Petrobras is also keeping costs under control. It was able to reduce by more than 10% the proposed day rate for the 100,000 b/d floating storage, production and offloading unit it plans to install at Guará in 2013 and is using its negotiating power with other suppliers to achieve similar cost reductions.
On staffing, Petrobras also looks to be doing well. The company has added more than 27,000 employees since 2002. Projections for significant growth in the workforce at Petrobras, and in the Brazilian oil industry in general, appear to have spurred more funding for training programmes. The government's determination to turn its services sector into a world leader by steering much of the pre-salt work in its direction is adding pressure to workforce needs, however. Petrobras expects its suppliers will need more than 112,000 workers in the coming years and overall workforce needs could be as much as 240,000 people.
Executives are confident Petrobras is up to the task. The company aims to become one of the five biggest publicly traded oil and gas producers by 2020; it is already spending more than most of the IOCs on research and development; and managers are focusing on cost discipline at the pre-salt fields through standardised production facilities and has placed an emphasis on completing as much detailed engineering as possible before beginning large projects. Heavy investment in training personnel is also beginning to pay off, allowing the company to keep increasing staffing levels.
Yet Petrobras will be a supermajor like no other. While ExxonMobil, BP and Shell roam the world looking for reserves, Petrobras will be mainly focused on Brazil, with international interests confined to its areas of strength, such as deep water. And while its competitors struggle to gain access to reserves, Petrobras will be given a free hand in Brazil where the government will soon transform it into the monopoly operator of all new pre-salt blocks (PE 10/09 p4).
Under proposed legislation the company will take on a more traditional national oil company role with a mandatory stake in every new project in the pre-salt areas. And while no-one expects the company to become another Pemex, its new politically sensitive position could slow down the development of the pre-salt areas. Some potential partners are concerned that Petrobras, notwithstanding its technical expertise, may struggle to meet the challenge of operating every field in the extensive pre-salt area.
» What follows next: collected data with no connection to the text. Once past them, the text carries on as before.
Lemma soonest_spec asked q r :
  requeue_spec asked q → requeue_spec (option_list r ++ asked) (soonest q r).
Proof.
  intros [Hall Hex]. destruct r as [a|]; simpl; [|done].
  destruct ((0 <? a) && ((q =? 0) || (a <? q)))%Z eqn:E.
  - apply andb_true_iff in E as [Ha Hq]. apply Z.ltb_lt in Ha. split.
    + intros b [->|Hb]%elem_of_cons Hpos; [lia|]. specialize (Hall b Hb Hpos).
      apply orb_true_iff in Hq as [Hq%Z.eqb_eq|Hq%Z.ltb_lt]; lia.
    + right. split; [done|left].
  - apply andb_false_iff in E. split.
    + intros b [->|Hb]%elem_of_cons Hpos; [|by apply Hall].
      destruct E as [E%Z.ltb_ge|E]; [lia|]. apply orb_false_iff in E as [E1%Z.eqb_neq E2%Z.ltb_ge].
      destruct Hex as [?|[? _]]; lia.
    + destruct Hex as [?|[? ?]]; [by left|right; split; [done|by right]].
Qed.

Lemma recordStatuses_lookup m l k st :
  recordStatuses m l !! k = Some st →
  (st ∈ l ∧ crsClusterName st = k) ∨ (m !! k = Some st ∧ k ∉ clusterNames l).
Proof.
  unfold recordStatuses, clusterNames. revert m. induction l as [|c l IH]; intros m; simpl; [by right|].
  intros [[Hin Hn]|[Hm Hn]]%IH; [left; split; [by right|done]|].
  apply lookup_insert_Some in Hm as [[Hc <-]|[Hc Hm]]; [left; split; [left|done]|].
  right. split; [done|]. rewrite sets_New_elem_of in *. by intros [?|?]%elem_of_cons.
Qed.

Lemma clusterNames_elem l x : x ∈ clusterNames l ↔ ∃ c, c ∈ l ∧ crsClusterName c = x.
Proof.
  unfold clusterNames. rewrite sets_New_elem_of, list_elem_of_fmap. naive_solver.
Qed.

Section plan.
Context `{MetaConditions} `{LabelsLib} `{SemanticEquality} `{JSONCodec} `{ApiErrors} `{ClusterGroups}.
Context (now : Z) (resolver : bool) (set : ManagedServiceAccountReplicaSet)
        (resolution : placementResolution).

(** Recorded as Succeeded outside the window means settled. *)
Definition statuses_sound (window : gset string) (tr : trace)
    (m : gmap string ClusterRolloutStatus) : Prop :=
  ∀ cl st, m !! cl = Some st → crsStatus st = Succeeded → cl ∉ window →
    cluster_settled set tr cl (primaryRef resolution cl).

Lemma statuses_sound_mono window window' tr tr' m :
  statuses_sound window tr m → window ⊆ window' → tr `suffix_of` tr' → statuses_sound window' tr' m.
Proof.
  intros Hm Hw Hs cl st Hl Hst Hn. eapply cluster_settled_suffix; [exact Hs|].
  eapply Hm; [done..|]. set_solver.
Qed.

Record plan_inv (tr : trace) (acc : planAcc) : Prop := {
  pi_sound : statuses_sound (paRolloutClusters acc) tr (paStatuses acc);
  pi_window : paCleanup acc = paRolloutClusters acc;
  pi_requeue : requeue_spec (rechecks tr) (paRequeueAfter acc);
}.

(** The inner loop over the clusters of one ref: it collects one status per
    cluster, in order, and asks nothing of the rollout handler. *)
Lemma planClusters_wp window (m0 : gmap string ClusterRolloutStatus) l tr :
  statuses_sound window tr m0 →
  wp api_contract (λ _, plan_read)
    (foldE (planCluster resolver set resolution) (m0, ∅, []) l)
    (λ tr' r, rechecks tr' = rechecks tr ∧ tr `suffix_of` tr' ∧
       (r.2 = None → statuses_sound window tr' r.1.1.1 ∧ map crsClusterName r.1.2 = l)) tr.
Proof.
  intros Hm0.
  apply (wp_foldE _ _ _ (λ tr' done acc, rechecks tr' = rechecks tr ∧ tr `suffix_of` tr' ∧
    statuses_sound window tr' acc.1.1 ∧ map crsClusterName acc.2 = done)); [done| |].
  - intros done cl rest [[all refS] ex] tr1 Hl (Hr & Hs & Hm & Hex). cbn [fst snd] in *. unfold planCluster.
    apply wp_bind.
    assert (wp api_contract (λ _, child_read) (clusterRolloutStatus set cl (primaryRef resolution cl) resolver)
      (status_sound set cl (primaryRef resolution cl)) tr1) as Hwp by (by apply clusterRolloutStatus_wp).
    apply (wp_invariant _ _ (λ tr', rechecks tr' = rechecks tr)) in Hwp; [| |exact Hr].
    2:{ intros tr' c r Hc Ht. unfold rechecks in *. by destruct c. }
    apply wp_suffix in Hwp.
    eapply wp_mono; [eapply wp_weaken; [done| |exact Hwp]; intros ? ?; apply child_read_plan|].
    intros tr2 [st err] [[[Hname Hsettled] Hr2] Hs2]. cbn [fst snd] in *.
    assert (tr `suffix_of` tr2) as Hs' by (by etrans).
    assert (rechecks tr2 = rechecks tr ∧ tr `suffix_of` tr2 ∧
            statuses_sound window tr2 (<[cl := st]> all) ∧ map crsClusterName (ex ++ [st]) = done ++ [cl])
      as Hnext.
    { split_and!; [done|done| |by rewrite map_app, Hex; simpl; rewrite Hname].
      intros cl' st' Hl' Hst' Hn'. apply lookup_insert_Some in Hl' as [[<- <-]|[_ Hl']]; [auto|].
      by eapply statuses_sound_mono. }
    destruct err as [e|]; [destruct (is_errChildConflict e)|]; apply wp_ret; cbn [fst snd];
      [exact Hnext|by split_and!|exact Hnext].
  - intros tr1 [[all refS] ex] (? & ? & ? & ?). by split_and!.
Qed.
IOCs were braced for the government to increase the state's take from the fields and had hoped Petrobras would not be given such a privileged role. But with access to acreage still difficult elsewhere, IOCs are likely to maintain their interest in Brazilian investment.
Legislation making its way through congress is set to transform the country's oil sector, dropping a concession system that was designed to attract investors when prospects were unclear, in favour of production-sharing agreements aimed at maximising oil rents. While existing areas will not be affected by the legal overhaul, some 70% of the pre-salt area remain unlicensed and subject to the new rules. Under the proposal, Petrobras gains a privileged role, winning an automatic 30% stake in any new licence, as well as the operatorship of the field.
Licences will be awarded to companies that offer the biggest stake in the contract to the state. A new state-owned company, tentatively known as Petro-Sal, will hold the state's interest in the field and control the operating committee, giving the government the right of veto over any commercial decisions. The government also reserves the right to award licences directly to Petrobras, which presumably means the most attractive areas may not be made available in licensing rounds.